06.26. Chafurdão de Santa Marinha CMP

Conjunto de dezasseis sepulturas em caixas formadas por lajes de granito. Atribuídas genericamente à “época medieval”, deverão datar do século VI ou VII. Escasso espólio, sobretudo com bilhas feitas a torno lento e menção a uma fíbula. Na encosta em frente existe a menção a uma antiga ermida. Em 2002 foi valorizada e é hoje visitável.

Referências: Processos IPA 86/1(113), S-627 e S-00531; Rodrigues, 1975: 177-181; RP 6/56; IRCP nº 619.

06.26. Chafurdão de Santa Marinha CMP 335

De acordo com Conceição Rodrigues, aqui estaria um ponto de povoamento relacionado com a necrópole de Santa Marinha. Neste local foi encontrada uma epígrafe funerária de um cluniense do século I d.C. A vegetação persistente não permitiu confirmar a presença humana antiga no local.

Referência: Mendes de Almeida, 1967: 68-69; Rodrigues, 1975: 177-178.

Comentários gerais

Olhando para o quadro geral do concelho de Castelo de Vide, uma primeira impressão pode ser esta: vindos do Tejo, aqui estamos a entrar no domínio das grandes

villae.

Todavia, será assim?

Não querendo levar as leituras deterministas ao extremo, parece-me no entanto interessante regressar ao quadro geográfico. À medida que vamos progredindo de norte para sul, vamos deixando os relevos do Tejo e entrando progressivamente em dois espaços: a Serra de São Mamede, que em Castelo de Vide verdadeiramente não se manifesta, pois a sede de concelho encontra-se na portela de passagem para esse ambiente, mas também os ricos solos agrícolas, mais suaves e planos, que caracterizam as freguesias de S. João Baptista e de Santa Maria da Devesa. E é precisamente aqui, nestes relevos menos pronunciados, que vamos encontrar sítios como Tapada Grande, Mascarro, Vale da Bexiga, Tapada da Pedreira ou Vale da Manceba, com pontos de povoamento que em tudo parecem villae. Saímos de uma paisagem mais agreste, com lugares que podemos interpretar como vicus, para as grandes estruturas fundiárias que geralmente associamos à paisagem do Alentejo romano.

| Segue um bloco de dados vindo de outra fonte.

(* ===== verification/Kernel.v ===== *)
(** * Kernel: what the driver asks of the kernel it is loaded into

    The kernel is not part of the repository, so nothing here defines what it
    does.  Two interfaces name the services the driver calls and state the
    documented behaviour it relies on:

    - [UAccess]/[UAccessLaws]: user memory ([copy_from_user], [copy_to_user],
      [get_user], [put_user]);
    - [Kernel]/[KernelLaws]: everything that is acquired and released (heap and
      vmalloc memory, chrdev regions, classes, cdevs, device nodes, misc and
      platform devices, proc and debugfs entries) and the minor-number [ida].

    The driver's definitions and theorems are generic in both.  [SimUser] and
    [SimKernel] at the end are concrete instances with a chosen failure
    schedule; the witnesses of the theorems run on them. *)

From stdpp Require Export gmap.
From S2P Require Import Prelude.
#[local] Open Scope Z_scope.

(** ** Error numbers (include/uapi/asm-generic/errno*.h) *)
Definition ENOENT : Z := 2.
Definition EIO : Z := 5.
Definition EAGAIN : Z := 11.
Definition ENOMEM : Z := 12.
Definition EFAULT : Z := 14.
Definition EBUSY : Z := 16.
Definition ENODEV : Z := 19.
Definition EINVAL : Z := 22.
Definition ENOTTY : Z := 25.
Definition ENOSPC : Z := 28.
Definition ERESTARTSYS : Z := 512.

(** A kernel error return: a negative number no smaller than [-MAX_ERRNO]. *)
Definition is_errno (e : Z) : Prop := -4095 <= e < 0.

(** ** User memory *)
Class UAccess (U : Type) := {
  ubyte : U -> Z -> option byte;
  copy_from_user : U -> Z -> Z -> list byte * Z;
  copy_to_user : U -> Z -> list byte -> U * Z;
  get_user : U -> Z -> option Z;
  put_user : U -> Z -> Z -> option U
}.

(** The bytes a user buffer holds, if all of it is accessible. *)
Definition user_bytes {U} `{UAccess U} (u : U) (a n : Z) : option (list byte) :=
  mapM (fun i => ubyte u (a + Z.of_nat i)) (seq 0 (Z.to_nat n)).

(** [copy_from_user] fills the whole kernel buffer (it pads with zeroes what it
    could not read) and returns the number of bytes not copied; zero means the
    buffer holds what the user had there.  [copy_to_user] writes a range and
    nothing outside it.  Both succeed on accessible memory. *)
Class UAccessLaws (U : Type) `{UAccess U} : Prop := {
  cfu_length u a n : 0 <= n -> length (copy_from_user u a n).1 = Z.to_nat n;
  cfu_done u a n bs :
    copy_from_user u a n = (bs, 0) -> 0 <= n -> user_bytes u a n = Some bs;
  cfu_accessible u a n bs :
    user_bytes u a n = Some bs -> 0 <= n -> copy_from_user u a n = (bs, 0);
  ctu_done u a bs u' :
    copy_to_user u a bs = (u', 0) ->
    user_bytes u' a (Z.of_nat (length bs)) = Some bs;
  ctu_frame u a bs u' missed x :
    copy_to_user u a bs = (u', missed) -> ~ (a <= x < a + Z.of_nat (length bs)) ->
    ubyte u' x = ubyte u x;
  ctu_accessible u a bs old :
    user_bytes u a (Z.of_nat (length bs)) = Some old -> (copy_to_user u a bs).2 = 0;
  put_get_user u a v u' : put_user u a v = Some u' -> - 2 ^ 31 <= v < 2 ^ 31 -> get_user u' a = Some v;
  get_user_int u a v : get_user u a = Some v -> - 2 ^ 31 <= v < 2 ^ 31
}.

(** ** Acquired resources *)

(** The kinds of object the driver acquires, by the call that returns one. *)
Inductive rkind : Set :=
  | RkMem                 (** kmalloc, kcalloc, kzalloc *)
  | RkVmem                (** vmalloc_user *)
  | RkRegion              (** alloc_chrdev_region *)
  | RkClass               (** class_create *)
  | RkCdevObj             (** cdev_alloc *)
  | RkCdev                (** cdev_add *)
  | RkNode                (** device_create: the struct device and its node *)
  | RkProc                (** proc_create *)
  | RkDebugfs             (** debugfs_create_dir *)
  | RkPdev                (** platform_device_register_simple *)
  | RkMisc                (** misc_register *)
  | RkSgTable             (** sg_alloc_table *)
  | RkDmaMap              (** dma_map_sgtable *)
  | RkDmaBuf              (** a reference to a dma_buf *)
  | RkAttach              (** dma_buf_attach *)
  | RkVmap                (** dma_buf_vmap of a buffer another driver exported *)
  | RkModRef.             (** a pin on the module *)

#[export] Instance rkind_eq_dec : EqDecision rkind.
Proof. solve_decision. Defined.

(** Handles are addresses; [k_held] is the ledger of what is outstanding. *)
Class Kernel (K : Type) := {
  k_held : K -> gmap Z rkind;
  k_acquire : rkind -> K -> (Z + Z) * K;
  k_release : rkind -> Z -> K -> K;
  k_cdev_add : Z -> K -> Z * K;        (** of a [cdev_alloc]'d object *)
  k_call : K -> Z * K;                 (** an fd or an errno; nothing acquired *)
  k_status : K -> Z * K;               (** one that returns 0 or an errno *)
  k_junk : K -> Z -> Z -> list byte;   (** what fresh memory happens to hold *)
  k_ida : K -> gset Z;
  ida_alloc_max : Z -> K -> Z * K;
  ida_free : Z -> K -> K;
  ida_destroy : K -> K
}.

(** An acquisition returns a handle that was not outstanding or fails with an
    errno and acquires nothing; a release is only specified for a handle that is
    outstanding with that kind, so a double release, or a release by the wrong
    call, leaves the ledger unknown. *)
Class KernelLaws (K : Type) `{Kernel K} : Prop := {
  acquire_ok rk k p k' :
    k_acquire rk k = (inl p, k') ->
    k_held k !! p = None /\ k_held k' = <[p := rk]> (k_held k) /\ k_ida k' = k_ida k;
  acquire_err rk k e k' :
    k_acquire rk k = (inr e, k') ->
    is_errno e /\ k_held k' = k_held k /\ k_ida k' = k_ida k;
  cdev_add_ok p k r k' :
    k_cdev_add p k = (r, k') -> 0 <= r -> k_held k !! p = Some RkCdevObj ->
    k_held k' = <[p := RkCdev]> (k_held k) /\ k_ida k' = k_ida k;
  cdev_add_err p k r k' :
    k_cdev_add p k = (r, k') -> r < 0 ->
    is_errno r /\ k_held k' = k_held k /\ k_ida k' = k_ida k;
  call_ok k r k' :
    k_call k = (r, k') -> ((r < 0 -> is_errno r) /\ r < 2 ^ 31) /\ k_held k' = k_held k /\ k_ida k' = k_ida k;
  status_ok k r k' :
    k_status k = (r, k') -> (r = 0 \/ is_errno r) /\ k_held k' = k_held k /\ k_ida k' = k_ida k;
  junk_length k p n : 0 <= n -> Z.of_nat (length (k_junk k p n)) = n;
  release_ok rk p k :
    k_held k !! p = Some rk ->
    k_held (k_release rk p k) = delete p (k_held k) /\ k_ida (k_release rk p k) = k_ida k;
  ida_alloc_ok m k i k' :
    ida_alloc_max m k = (i, k') -> 0 <= i ->
    i <= m /\ (i ∉ k_ida k) /\ k_ida k' = {[i]} ∪ k_ida k /\ k_held k' = k_held k;
  ida_alloc_err m k i k' :
    ida_alloc_max m k = (i, k') -> i < 0 ->
    is_errno i /\ k_ida k' = k_ida k /\ k_held k' = k_held k;
  ida_free_ok i k :
    i ∈ k_ida k ->
    k_ida (ida_free i k) = k_ida k ∖ {[i]} /\ k_held (ida_free i k) = k_held k;
  ida_destroy_ok k : k_ida (ida_destroy k) = ∅ /\ k_held (ida_destroy k) = k_held k
}.

(** ** Concrete instances for the witnesses *)
Abbreviation simuser := (gmap Z byte).

Definition sim_get (u : simuser) (a : Z) (n : Z) : option (list byte) :=
  mapM (fun i => u !! (a + Z.of_nat i)) (seq 0 (Z.to_nat n)).

Fixpoint sim_put (u : simuser) (a : Z) (bs : list byte) : simuser :=
  match bs with
  | [] => u
  | b :: bs' => <[a := b]> (sim_put u (a + 1) bs')
  end.

(** Little-endian integers, as both sides of the syscall boundary lay them out. *)
Fixpoint le_encode (n : nat) (v : Z) : list byte :=
  match n with
  | O => []
  | S n' => default x00 (Byte.of_N (Z.to_N (v mod 256))) :: le_encode n' (v / 256)
  end.

Fixpoint le_decode (bs : list byte) : Z :=
  match bs with
  | [] => 0
  | b :: bs' => Z.of_N (Byte.to_N b) + 256 * le_decode bs'
  end.

#[export] Instance sim_uaccess : UAccess simuser := {
  ubyte u a := u !! a;
  copy_from_user u a n :=
    match sim_get u a n with
    | Some bs => (bs, 0)
    | None => (replicate (Z.to_nat n) x00, n)
    end;
  copy_to_user u a bs :=
    match sim_get u a (Z.of_nat (length bs)) with
    | Some _ => (sim_put u a bs, 0)
    | None => (u, Z.of_nat (length bs))
    end;
  get_user u a := (fun bs => s32 (le_decode bs)) <$> sim_get u a 4;
  put_user u a v :=
    match sim_get u a 4 with
    | Some _ => Some (sim_put u a (le_encode 4 (u32 v)))
    | None => None
    end
}.

(** Each acquisition consults the schedule: a negative entry is the errno it
    fails with; past the end of the schedule everything succeeds. *)
Record simkernel := SimKernel {
  sk_held : gmap Z rkind;
  sk_plan : list Z;
  sk_ida : gset Z
}.

Definition sim_next (k : simkernel) : Z * simkernel :=
  match sk_plan k with
  | [] => (0, k)
  | e :: es => (e, SimKernel (sk_held k) es (sk_ida k))
  end.

Definition sim_errno (e : Z) : bool := (-4095 <=? e) && (e <? 0).

#[export] Instance sim_kernel : Kernel simkernel := {
  k_held := sk_held;
  k_acquire rk k :=
    let '(e, k1) := sim_next k in
    if sim_errno e then (inr e, k1)
    else let p := fresh (dom (sk_held k)) in
         (inl p, SimKernel (<[p := rk]> (sk_held k1)) (sk_plan k1) (sk_ida k1));
  k_release rk p k := SimKernel (delete p (sk_held k)) (sk_plan k) (sk_ida k);
  k_cdev_add p k :=
    let '(e, k1) := sim_next k in
    if sim_errno e then (e, k1)
    else (0, SimKernel (<[p := RkCdev]> (sk_held k1)) (sk_plan k1) (sk_ida k1));
  k_call k :=
    let '(e, k1) := sim_next k in (if sim_errno e then e else e mod 2 ^ 31, k1);
  k_status k := let '(e, k1) := sim_next k in (if sim_errno e then e else 0, k1);
  k_junk _ _ n := replicate (Z.to_nat n) xff;
  k_ida := sk_ida;
  ida_alloc_max m k :=
    let '(e, k1) := sim_next k in
    if sim_errno e then (e, k1)
    else match list_find (fun i => i ∉ sk_ida k) (seqZ 0 (m + 1)) with
         | Some (_, i) => (i, SimKernel (sk_held k1) (sk_plan k1) ({[i]} ∪ sk_ida k1))
         | None => (- ENOSPC, k1)
         end;
  ida_free i k := SimKernel (sk_held k) (sk_plan k) (sk_ida k ∖ {[i]});
  ida_destroy k := SimKernel (sk_held k) (sk_plan k) ∅
}.

Lemma sim_put_frame u a bs x :
  ~ (a <= x < a + Z.of_nat (length bs)) -> sim_put u a bs !! x = u !! x.
Proof.
  revert a. induction bs as [| b bs IH]; intros a Hx; [done |]. simpl in *.
  rewrite lookup_insert_ne by lia. apply IH. lia.
Qed.

Lemma sim_get_cons u a n b bs :
  u !! a = Some b -> sim_get u (a + 1) (Z.of_nat n) = Some bs ->
  sim_get u a (Z.of_nat (S n)) = Some (b :: bs).
Proof.
  unfold sim_get. rewrite !Nat2Z.id, <- cons_seq, <- seq_shift, !mapM_Some. intros Hb Hbs.
  constructor; [by rewrite Z.add_0_r |]. apply Forall2_fmap_l.
  eapply Forall2_impl; [| exact Hbs]. intros i x Hx. cbn beta in *.
  trans (u !! (a + 1 + Z.of_nat i)); [f_equal; lia | done].
Qed.

Lemma sim_get_put u a bs : sim_get (sim_put u a bs) a (Z.of_nat (length bs)) = Some bs.
Proof.
  revert a. induction bs as [| b bs IH]; intros a; [done |].
  apply sim_get_cons; simpl; [apply lookup_insert_eq |].
  rewrite <- (IH (a + 1)). apply mapM_ext. intros i. apply lookup_insert_ne. lia.
Qed.

Lemma sim_get_length u a n bs : sim_get u a n = Some bs -> length bs = Z.to_nat n.
Proof. intros H%length_mapM. by rewrite length_seq in H. Qed.

Lemma byte_of_mod v : Byte.of_N (Z.to_N (v mod 256)) <> None.
Proof.
  intros H%Byte.of_N_None_iff. pose proof (Z.mod_pos_bound v 256). lia.
Qed.

Lemma le_decode_encode n v : le_decode (le_encode n v) = v mod 256 ^ Z.of_nat n.
Proof.
  revert v. induction n as [| n IH]; intros v; simpl.
  { by rewrite Z.pow_0_r, Z.mod_1_r. }
  rewrite IH. pose proof (byte_of_mod v) as Hb.
  destruct (Byte.of_N (Z.to_N (v mod 256))) as [b |] eqn:E; [| done]. simpl.
  apply Byte.to_of_N in E. rewrite E.
  rewrite Z2N.id by (apply Z.mod_pos_bound; lia).
  replace (Z.of_nat (S n)) with (1 + Z.of_nat n) by lia.
  rewrite Z.pow_add_r, Z.pow_1_r, Z.rem_mul_r by (lia || apply Z.pow_pos_nonneg; lia). lia.
Qed.

Lemma length_le_encode n v : length (le_encode n v) = n.
Proof. revert v. induction n as [| n IH]; intros v; [done |]. simpl. by rewrite IH. Qed.

#[export] Instance sim_uaccess_laws : UAccessLaws simuser.
Proof.
  split; cbn -[sim_put le_encode].
  - intros u a n Hn. destruct (sim_get u a n) eqn:E; simpl.
    + by apply sim_get_length in E.
    + apply length_replicate.
  - intros u a n bs H Hn. unfold user_bytes, ubyte; simpl. fold (sim_get u a n).
    destruct (sim_get u a n) eqn:E; simplify_eq; done.
  - intros u a n bs H Hn. unfold user_bytes, ubyte in H; simpl in H. fold (sim_get u a n) in H.
    by rewrite H.
  - intros u a bs u' H. destruct (sim_get u a _) eqn:E; simplify_eq; [apply sim_get_put |].
    destruct bs; [done | simpl in *; lia].
  - intros u a bs u' missed x H Hx.
    destruct (sim_get u a _) eqn:E; simplify_eq; [by apply sim_put_frame | done].
  - intros u a bs old H. unfold user_bytes, ubyte in H; simpl in H.
    fold (sim_get u a (Z.of_nat (length bs))) in H. by rewrite H.
  - intros u a v u' H Hv. destruct (sim_get u a 4); [| done]. simplify_eq.
    pose proof (sim_get_put u a (le_encode 4 (u32 v))) as Hg.
    rewrite length_le_encode in Hg. change (Z.of_nat 4) with 4 in Hg. rewrite Hg. cbn -[le_encode].
    rewrite le_decode_encode. f_equal. unfold s32, u32.
    change (256 ^ Z.of_nat 4) with (2 ^ 32). rewrite !Zmod_mod. by apply s32_small.
  - intros u a v H. destruct (sim_get u a 4); [| done]. injection H as <-. unfold s32. cbv zeta.
    pose proof (Z.mod_pos_bound (le_decode l) (2 ^ 32) eq_refl).
    destruct (Z.ltb_spec (le_decode l mod 2 ^ 32) (2 ^ 31)); lia.
Qed.

Lemma sim_next_spec k e k1 :
  sim_next k = (e, k1) -> sk_held k1 = sk_held k /\ sk_ida k1 = sk_ida k.
Proof. unfold sim_next. destruct (sk_plan k); intros; simplify_eq; done. Qed.

Lemma sim_errno_spec e : sim_errno e = true <-> is_errno e.
Proof. unfold sim_errno, is_errno. lia. Qed.

(** One draw from the plan. *)
Ltac sim_call e Hh Hi :=
  let k1 := fresh "k1" in let En := fresh "En" in
  match goal with
  | |- context [sim_next ?k] => destruct (sim_next k) as [e k1] eqn:En
  | H : context [sim_next ?k] |- _ => destruct (sim_next k) as [e k1] eqn:En
  end;
  apply sim_next_spec in En as [Hh Hi].

#[export] Instance sim_kernel_laws : KernelLaws simkernel.
Proof.
  split; simpl.
  - intros rk k p k' H. sim_call e Hh Hi. destruct (sim_errno e); simplify_eq. simpl.
    split_and!; [| by rewrite Hh | done]. apply not_elem_of_dom, is_fresh.
  - intros rk k e k' H. sim_call e' Hh Hi.
    destruct (sim_errno e') eqn:Ee; simplify_eq. by apply sim_errno_spec in Ee.
  - intros p k r k' H Hr Hp. sim_call e Hh Hi. destruct (sim_errno e) eqn:Ee; simplify_eq; simpl.
    + apply sim_errno_spec in Ee. unfold is_errno in Ee. lia.
    + by rewrite Hh.
  - intros p k r k' H Hr. sim_call e Hh Hi. destruct (sim_errno e) eqn:Ee; simplify_eq; [| lia].
    by apply sim_errno_spec in Ee.
  - intros k r k' H. sim_call e Hh Hi. destruct (sim_errno e) eqn:Ee; simplify_eq.
    + apply sim_errno_spec in Ee. unfold is_errno in *. split_and!; [lia | lia | done | done].
    + pose proof (Z.mod_pos_bound e (2 ^ 31) eq_refl). split_and!; [lia | lia | done | done].
  - intros k r k' H. sim_call e Hh Hi. destruct (sim_errno e) eqn:Ee; simplify_eq.
    + apply sim_errno_spec in Ee. by split; [right |].
    + by split; [left |].
  - intros _ _ n Hn. rewrite length_replicate. lia.
  - done.
  - intros m k i k' H Hi. sim_call e Hh Hd.
    destruct (sim_errno e) eqn:Ee; simplify_eq.
    { apply sim_errno_spec in Ee. unfold is_errno in Ee. lia. }
    case_match eqn:Hf; [| simplify_eq; unfold ENOSPC in Hi; lia].
    case_match; simplify_eq. apply list_find_Some in Hf as (Hl & Hn & _).
    apply lookup_seqZ in Hl. simpl. split_and!; [lia | done | by rewrite Hd | done].
  - intros m k i k' H Hi. sim_call e Hh Hd.
    destruct (sim_errno e) eqn:Ee; simplify_eq; [by apply sim_errno_spec in Ee |].
    case_match eqn:Hf; [case_match; simplify_eq |].
    + apply list_find_Some in Hf as (Hl & _). apply lookup_seqZ in Hl. lia.
    + simplify_eq. unfold is_errno, ENOSPC. split_and!; [lia | lia | done | done].
  - done.
  - done.
Qed.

No entanto, uma perspectiva crítica torna menos linear esta leitura. E analisar este ponto, por onde se iniciou a abordagem genérica ao concelho de Castelo de Vide, é muito estimulante, pois na realidade o feixe central do debate aplica-se, em sentido mais amplo,

aos fenómenos interpretativos e conceptuais com que o estudo da paisagem romana usualmente lida, ou à maneira como geralmente todos os sítios de alguma dimensão são encaixados na categoria villa.

Olhando com mais atenção, nos sítios referidos, nada nos indica com particular precisão, ou grau de certeza, que efectivamente estamos perante villae. O indicador genérico está ausente: os pavimentos em mosaico, o opus tesselatum. A referência à tessela de quartzo leitoso em Vale da Manceba é extremamente duvidosa, pelas próprias características petrológicas e de fractura desse material272. Apenas se regista em Mosteiros, um sítio que,

como já foi amplamente referido, mais do que uma villa poderá ter sido outra coisa e que, mais do que marcar a paisagem fundiária, marca certamente a geografia sagrada desta área, tão rica, aliás, de conteúdos.

Portanto, e regressando aos mosaicos, estão ausentes em qualquer dos locais. Pisos em opus signinum (tanques?), em tijoleiras ou lajeados de granito são conhecidos, mas não em mosaico. Pinturas murais: estão ausentes. Cerâmica de importação, tais como paredes finas, ânforas, terra sigillata (com a excepção de Mosteiros): estão também ausentes. Indicadores de monumentalidade: unicamente temos colunas em granito (Tapada Grande, também com silhares, Tapada da Pedreira e Mascarro), mas como sabemos as colunas não indicam necessariamente a existência de uma villa. Indicam, sim, duas coisas: a verticalização de planos que demonstra a monumentalidade do sítio de proveniência, e a existência de pórticos, geralmente associados a um peristilo doméstico, mas que podem na realidade pertencer a mais tipos de estruturas: fachada de um templo, galerias de um

macellum, projecção vertical de um edifício de um vicus ou uma mansio, etc. Note-se que

também existem indicadores de monumentalidade no povoado da Barragem da Póvoa (incluindo frisos decorativos, ausentes em qualquer um destes pontos) e esse sítio certamente não terá sido uma villa.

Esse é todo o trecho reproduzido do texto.